**PROBLEM TO WORK ON:**
Look below for the lines from the one with "(set_validation (set_task s" to the one with "Payload_ChangeAcceptance (SessionEvent_Payload event)", and copy exactly those lines, both ends included.

[Recorded data]
>>>>>

(** The four projections an event can change, as one relation: which entity
    moves, and to what. *)
Inductive applied (s : SessionSnapshot) (event : SessionEvent) : SessionSnapshot -> Prop :=
| applied_state changed :
    SessionEvent_Kind event = KindTaskStateChanged ->
    Payload_TaskStateChanged (SessionEvent_Payload event) = Some changed ->
    requireNextEntityRevision (TaskRevision s) (Revision event) = None ->
    (Snapshot_TaskID s <> None -> TaskStateChanged_From changed = Snapshot_TaskState s) ->
    applied s event (set_task s (SessionEvent_TaskID event) (TaskStateChanged_To changed)
                       (Revision event))
| applied_checkpoint value :
    SessionEvent_Kind event = KindCheckpointCreated ->
    Payload_Checkpoint (SessionEvent_Payload event) = Some value ->
    requireNextEntityRevision (CheckpointRevision s) (Revision event) = None ->
    (Checkpoint_TaskRevision value <= TaskRevision s)%Z ->
    applied s event
      (set_checkpoint (set_task s (SessionEvent_TaskID event) (Snapshot_TaskState s)
                         (TaskRevision s)) value (Revision event))
| applied_validation incoming :
    SessionEvent_Kind event = KindValidationUpdated ->
    Payload_Validation (SessionEvent_Payload event) = Some incoming ->
    requireNextEntityRevision (ValidationRevision s) (Revision event) = None ->
    check_incoming_validation s incoming = None ->
    applied s event
      (set_validation (set_task s (SessionEvent_TaskID event) (Snapshot_TaskState s)
                         (TaskRevision s)) incoming (Revision event))
| applied_acceptance incoming :
    SessionEvent_Kind event = KindChangeAcceptanceUpdated ->
    Payload_ChangeAcceptance (SessionEvent_Payload event) = Some incoming ->
    requireNextEntityRevision (ChangeAcceptanceRevision s) (Revision event) = None ->
    check_incoming_acceptance s incoming = None ->
    applied s event
      (set_acceptance (set_task s (SessionEvent_TaskID event) (Snapshot_TaskState s)
                         (TaskRevision s)) incoming (Revision event))
| applied_nothing :
    SessionEvent_Kind event ∉ [KindTaskStateChanged; KindCheckpointCreated;
                               KindValidationUpdated; KindChangeAcceptanceUpdated] ->
    applied s event s.

Lemma set_task_same s id :
  Snapshot_TaskID s = Some id ->
  set_task s (Some id) (Snapshot_TaskState s) (TaskRevision s) = s.
Proof. destruct s; cbn. by intros ->. Qed.

(** Binding is setting the task of the event, whether or not it was bound. *)
Lemma bind_keeps_state s event s' :
  bindSnapshotTask s event (Snapshot_TaskState s) = Ok s' ->
  s' = set_task s (SessionEvent_TaskID event) (Snapshot_TaskState s) (TaskRevision s) /\
  SessionEvent_TaskID event <> None /\
  (Snapshot_TaskID s <> None -> SessionEvent_TaskID event = Snapshot_TaskID s).
Proof.
  intros (id & -> & [[Hn ->]|[Hb ->]])%bindSnapshotTask_Ok.
  - split_and!; congruence.
  - split_and!; [by rewrite set_task_same|congruence|congruence].
Qed.

Ltac kind_cases H :=
  unfold applyServerProjectionEvent in H; cbv zeta in H;
  repeat match type of H with
  | (if (_ =? _) then _ else _) = _ =>
      let E := fresh "Hk" in let D := fresh "Hd" in
      match type of H with (if ?b then _ else _) = _ => destruct b eqn:E end;
      [apply String.eqb_eq in E|apply String.eqb_neq in E]
  end.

<<<<<

**REPLY:**
      (set_validation (set_task s (SessionEvent_TaskID event) (Snapshot_TaskState s)
                         (TaskRevision s)) incoming (Revision event))
| applied_acceptance incoming :
    SessionEvent_Kind event = KindChangeAcceptanceUpdated ->
    Payload_ChangeAcceptance (SessionEvent_Payload event) = Some incoming ->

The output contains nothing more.